*WHAT THE TASK REQUIRES:*
From the records below, copy out each line that has the word "Definition".

+===+

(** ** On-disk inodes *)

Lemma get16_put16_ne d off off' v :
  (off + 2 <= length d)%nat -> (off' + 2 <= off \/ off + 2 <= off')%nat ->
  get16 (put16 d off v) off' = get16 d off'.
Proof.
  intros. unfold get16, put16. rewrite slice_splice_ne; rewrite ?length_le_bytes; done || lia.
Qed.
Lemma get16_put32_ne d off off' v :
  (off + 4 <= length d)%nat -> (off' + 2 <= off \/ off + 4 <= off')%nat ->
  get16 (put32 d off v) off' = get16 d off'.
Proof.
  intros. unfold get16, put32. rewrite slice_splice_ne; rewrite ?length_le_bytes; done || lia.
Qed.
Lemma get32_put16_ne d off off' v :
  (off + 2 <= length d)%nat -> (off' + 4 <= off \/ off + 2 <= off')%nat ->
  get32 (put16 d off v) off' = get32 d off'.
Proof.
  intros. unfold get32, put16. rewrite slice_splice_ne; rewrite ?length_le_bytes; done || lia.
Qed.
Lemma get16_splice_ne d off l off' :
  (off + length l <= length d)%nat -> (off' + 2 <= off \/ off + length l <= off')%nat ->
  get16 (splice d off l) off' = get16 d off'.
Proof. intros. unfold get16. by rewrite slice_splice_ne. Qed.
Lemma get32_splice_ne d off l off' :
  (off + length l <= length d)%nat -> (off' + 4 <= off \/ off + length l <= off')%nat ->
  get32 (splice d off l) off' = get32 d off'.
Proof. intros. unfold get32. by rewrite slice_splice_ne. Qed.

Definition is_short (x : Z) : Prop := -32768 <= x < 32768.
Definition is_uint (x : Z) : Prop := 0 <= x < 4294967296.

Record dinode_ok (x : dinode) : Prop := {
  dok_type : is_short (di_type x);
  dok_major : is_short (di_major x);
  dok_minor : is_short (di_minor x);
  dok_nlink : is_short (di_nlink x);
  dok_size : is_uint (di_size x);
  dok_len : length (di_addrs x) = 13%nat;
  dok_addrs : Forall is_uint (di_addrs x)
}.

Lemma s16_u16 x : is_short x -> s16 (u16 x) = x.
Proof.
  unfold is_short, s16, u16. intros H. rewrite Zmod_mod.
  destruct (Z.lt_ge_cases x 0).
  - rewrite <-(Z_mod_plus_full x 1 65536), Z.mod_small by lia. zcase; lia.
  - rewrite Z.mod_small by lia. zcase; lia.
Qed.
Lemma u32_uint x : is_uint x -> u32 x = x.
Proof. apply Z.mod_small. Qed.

+===+

*THE ANSWER:*
Definition is_short (x : Z) : Prop := -32768 <= x < 32768.
Definition is_uint (x : Z) : Prop := 0 <= x < 4294967296.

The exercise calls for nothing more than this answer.